_Records from a data collection_:
----------
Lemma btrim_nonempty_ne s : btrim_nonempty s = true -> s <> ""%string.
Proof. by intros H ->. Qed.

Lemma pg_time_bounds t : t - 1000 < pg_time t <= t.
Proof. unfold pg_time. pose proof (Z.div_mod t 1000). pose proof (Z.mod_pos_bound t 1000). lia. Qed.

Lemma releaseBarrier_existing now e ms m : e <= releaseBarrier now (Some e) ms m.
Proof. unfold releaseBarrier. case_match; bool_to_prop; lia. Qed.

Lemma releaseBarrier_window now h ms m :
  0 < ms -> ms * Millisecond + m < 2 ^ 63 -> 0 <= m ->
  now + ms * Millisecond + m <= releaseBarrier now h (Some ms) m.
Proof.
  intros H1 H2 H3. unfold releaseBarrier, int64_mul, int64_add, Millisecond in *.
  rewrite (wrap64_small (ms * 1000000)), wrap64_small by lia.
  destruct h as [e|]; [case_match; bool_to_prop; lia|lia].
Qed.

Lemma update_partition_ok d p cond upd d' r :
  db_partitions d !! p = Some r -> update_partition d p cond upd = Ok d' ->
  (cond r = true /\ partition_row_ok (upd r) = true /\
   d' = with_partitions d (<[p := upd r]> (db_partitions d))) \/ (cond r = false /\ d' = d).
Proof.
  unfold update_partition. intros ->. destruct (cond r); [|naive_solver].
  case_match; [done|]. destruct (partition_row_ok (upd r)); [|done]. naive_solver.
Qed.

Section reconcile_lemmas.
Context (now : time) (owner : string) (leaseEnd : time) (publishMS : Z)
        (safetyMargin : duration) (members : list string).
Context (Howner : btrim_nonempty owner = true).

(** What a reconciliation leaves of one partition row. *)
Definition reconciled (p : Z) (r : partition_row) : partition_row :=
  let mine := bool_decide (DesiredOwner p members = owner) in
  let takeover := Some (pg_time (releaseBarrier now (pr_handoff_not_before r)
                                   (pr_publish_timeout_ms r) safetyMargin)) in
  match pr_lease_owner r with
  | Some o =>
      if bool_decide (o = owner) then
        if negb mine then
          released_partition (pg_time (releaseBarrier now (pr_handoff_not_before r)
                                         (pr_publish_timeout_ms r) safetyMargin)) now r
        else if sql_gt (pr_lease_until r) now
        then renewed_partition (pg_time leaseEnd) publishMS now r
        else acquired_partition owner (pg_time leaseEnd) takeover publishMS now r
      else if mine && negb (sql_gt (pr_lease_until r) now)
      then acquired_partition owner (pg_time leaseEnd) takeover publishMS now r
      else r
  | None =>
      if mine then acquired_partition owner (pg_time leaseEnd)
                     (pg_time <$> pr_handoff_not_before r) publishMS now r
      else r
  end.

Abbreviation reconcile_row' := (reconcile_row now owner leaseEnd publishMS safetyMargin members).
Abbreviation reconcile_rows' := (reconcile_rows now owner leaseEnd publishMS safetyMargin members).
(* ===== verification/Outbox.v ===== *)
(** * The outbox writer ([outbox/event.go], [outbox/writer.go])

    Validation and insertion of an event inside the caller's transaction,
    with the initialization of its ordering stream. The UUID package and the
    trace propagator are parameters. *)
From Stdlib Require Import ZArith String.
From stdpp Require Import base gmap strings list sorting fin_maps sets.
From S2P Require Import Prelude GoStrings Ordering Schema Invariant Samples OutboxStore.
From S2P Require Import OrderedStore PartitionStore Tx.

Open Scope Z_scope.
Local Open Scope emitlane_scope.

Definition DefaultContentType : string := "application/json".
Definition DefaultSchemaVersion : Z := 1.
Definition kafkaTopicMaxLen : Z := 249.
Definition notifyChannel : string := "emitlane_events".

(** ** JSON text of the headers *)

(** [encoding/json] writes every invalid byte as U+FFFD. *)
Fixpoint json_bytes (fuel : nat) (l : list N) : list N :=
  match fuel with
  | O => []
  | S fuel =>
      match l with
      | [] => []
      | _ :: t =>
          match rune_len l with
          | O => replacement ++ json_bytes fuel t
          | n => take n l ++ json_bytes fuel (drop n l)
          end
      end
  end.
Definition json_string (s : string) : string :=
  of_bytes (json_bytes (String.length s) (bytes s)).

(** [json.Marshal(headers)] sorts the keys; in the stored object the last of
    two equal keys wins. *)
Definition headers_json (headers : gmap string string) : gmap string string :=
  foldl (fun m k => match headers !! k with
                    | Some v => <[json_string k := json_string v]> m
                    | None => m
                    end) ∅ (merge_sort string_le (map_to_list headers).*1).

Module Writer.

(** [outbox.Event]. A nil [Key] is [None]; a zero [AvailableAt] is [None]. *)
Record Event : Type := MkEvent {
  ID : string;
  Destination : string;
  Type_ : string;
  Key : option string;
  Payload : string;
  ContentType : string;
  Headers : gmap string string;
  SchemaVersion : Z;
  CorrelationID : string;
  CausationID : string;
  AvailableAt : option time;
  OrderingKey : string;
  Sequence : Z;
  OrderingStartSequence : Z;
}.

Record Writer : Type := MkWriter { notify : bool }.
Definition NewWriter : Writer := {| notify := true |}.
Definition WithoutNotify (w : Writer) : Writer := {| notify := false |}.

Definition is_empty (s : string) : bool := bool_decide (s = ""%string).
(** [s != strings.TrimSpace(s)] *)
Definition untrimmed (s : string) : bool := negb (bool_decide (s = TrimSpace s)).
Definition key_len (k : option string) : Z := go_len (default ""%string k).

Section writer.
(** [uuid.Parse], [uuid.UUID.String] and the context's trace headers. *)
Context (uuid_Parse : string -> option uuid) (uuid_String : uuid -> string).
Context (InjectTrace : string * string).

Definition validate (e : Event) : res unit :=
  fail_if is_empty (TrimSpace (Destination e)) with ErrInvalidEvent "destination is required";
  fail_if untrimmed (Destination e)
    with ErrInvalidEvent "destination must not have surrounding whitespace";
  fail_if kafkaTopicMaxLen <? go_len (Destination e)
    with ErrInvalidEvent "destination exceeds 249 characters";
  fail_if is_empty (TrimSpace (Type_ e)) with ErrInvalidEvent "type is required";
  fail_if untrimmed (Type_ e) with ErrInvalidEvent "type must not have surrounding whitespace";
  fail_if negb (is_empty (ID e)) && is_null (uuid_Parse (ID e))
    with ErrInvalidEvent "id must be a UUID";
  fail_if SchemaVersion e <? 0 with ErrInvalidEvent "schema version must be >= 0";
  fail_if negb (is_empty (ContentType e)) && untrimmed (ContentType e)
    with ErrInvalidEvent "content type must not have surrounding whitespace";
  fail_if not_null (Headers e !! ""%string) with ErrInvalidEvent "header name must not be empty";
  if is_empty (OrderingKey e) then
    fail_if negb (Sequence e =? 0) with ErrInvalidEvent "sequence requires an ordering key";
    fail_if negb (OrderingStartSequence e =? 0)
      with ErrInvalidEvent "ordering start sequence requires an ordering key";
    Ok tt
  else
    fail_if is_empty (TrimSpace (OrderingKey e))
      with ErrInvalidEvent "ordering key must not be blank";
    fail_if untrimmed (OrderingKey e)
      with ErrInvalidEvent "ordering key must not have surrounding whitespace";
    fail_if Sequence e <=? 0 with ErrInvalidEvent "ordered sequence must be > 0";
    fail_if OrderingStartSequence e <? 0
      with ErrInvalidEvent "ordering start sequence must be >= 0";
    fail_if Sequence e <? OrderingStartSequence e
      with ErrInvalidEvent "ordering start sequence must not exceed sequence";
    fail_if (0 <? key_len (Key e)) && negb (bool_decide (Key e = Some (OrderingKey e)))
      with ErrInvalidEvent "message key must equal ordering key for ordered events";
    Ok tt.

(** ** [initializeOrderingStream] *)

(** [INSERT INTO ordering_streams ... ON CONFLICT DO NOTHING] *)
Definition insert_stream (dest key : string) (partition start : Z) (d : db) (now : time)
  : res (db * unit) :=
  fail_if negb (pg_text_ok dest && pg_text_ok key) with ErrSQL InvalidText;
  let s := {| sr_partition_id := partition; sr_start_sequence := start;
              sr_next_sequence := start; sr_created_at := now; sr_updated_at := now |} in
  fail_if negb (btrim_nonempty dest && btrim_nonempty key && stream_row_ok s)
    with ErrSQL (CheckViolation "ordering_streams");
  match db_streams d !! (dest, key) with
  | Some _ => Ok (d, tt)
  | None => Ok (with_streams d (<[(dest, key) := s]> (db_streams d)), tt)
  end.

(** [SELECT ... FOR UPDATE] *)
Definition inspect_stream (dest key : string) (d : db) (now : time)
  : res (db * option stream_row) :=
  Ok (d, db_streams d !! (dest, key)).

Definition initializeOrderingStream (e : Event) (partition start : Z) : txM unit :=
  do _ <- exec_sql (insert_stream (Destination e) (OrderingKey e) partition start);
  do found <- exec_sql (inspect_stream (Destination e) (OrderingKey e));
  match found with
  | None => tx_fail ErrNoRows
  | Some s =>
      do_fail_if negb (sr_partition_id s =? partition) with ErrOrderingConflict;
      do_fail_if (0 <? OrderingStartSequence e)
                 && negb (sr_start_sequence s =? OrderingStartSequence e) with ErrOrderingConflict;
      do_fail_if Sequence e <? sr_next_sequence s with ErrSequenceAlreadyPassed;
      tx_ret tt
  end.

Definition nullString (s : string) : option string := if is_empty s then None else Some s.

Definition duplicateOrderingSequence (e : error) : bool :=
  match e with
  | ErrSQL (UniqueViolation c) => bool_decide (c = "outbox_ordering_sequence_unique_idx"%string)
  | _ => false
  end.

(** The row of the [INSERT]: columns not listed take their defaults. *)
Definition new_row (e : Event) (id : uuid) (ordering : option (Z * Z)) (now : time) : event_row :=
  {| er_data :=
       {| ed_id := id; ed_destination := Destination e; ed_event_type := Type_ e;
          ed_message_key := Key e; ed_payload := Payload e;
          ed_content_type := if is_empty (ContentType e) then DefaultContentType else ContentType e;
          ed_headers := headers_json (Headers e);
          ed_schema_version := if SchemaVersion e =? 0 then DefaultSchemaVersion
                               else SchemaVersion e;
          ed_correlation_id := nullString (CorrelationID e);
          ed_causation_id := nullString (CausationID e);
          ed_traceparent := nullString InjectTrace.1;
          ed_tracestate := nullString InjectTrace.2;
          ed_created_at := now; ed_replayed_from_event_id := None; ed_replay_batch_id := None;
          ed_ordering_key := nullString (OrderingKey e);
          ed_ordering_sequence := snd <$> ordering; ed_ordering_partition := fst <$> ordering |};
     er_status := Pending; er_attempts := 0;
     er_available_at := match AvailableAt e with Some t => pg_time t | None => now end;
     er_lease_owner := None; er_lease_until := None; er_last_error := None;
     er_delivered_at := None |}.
----------
_Exercise_: Set every line down again exactly. Begin with the first line of the entries and finish with the line containing "rewrite (wrap64_small (ms".

_Response to the task_:
Lemma btrim_nonempty_ne s : btrim_nonempty s = true -> s <> ""%string.
Proof. by intros H ->. Qed.

Lemma pg_time_bounds t : t - 1000 < pg_time t <= t.
Proof. unfold pg_time. pose proof (Z.div_mod t 1000). pose proof (Z.mod_pos_bound t 1000). lia. Qed.

Lemma releaseBarrier_existing now e ms m : e <= releaseBarrier now (Some e) ms m.
Proof. unfold releaseBarrier. case_match; bool_to_prop; lia. Qed.

Lemma releaseBarrier_window now h ms m :
  0 < ms -> ms * Millisecond + m < 2 ^ 63 -> 0 <= m ->
  now + ms * Millisecond + m <= releaseBarrier now h (Some ms) m.
Proof.
  intros H1 H2 H3. unfold releaseBarrier, int64_mul, int64_add, Millisecond in *.
  rewrite (wrap64_small (ms * 1000000)), wrap64_small by lia.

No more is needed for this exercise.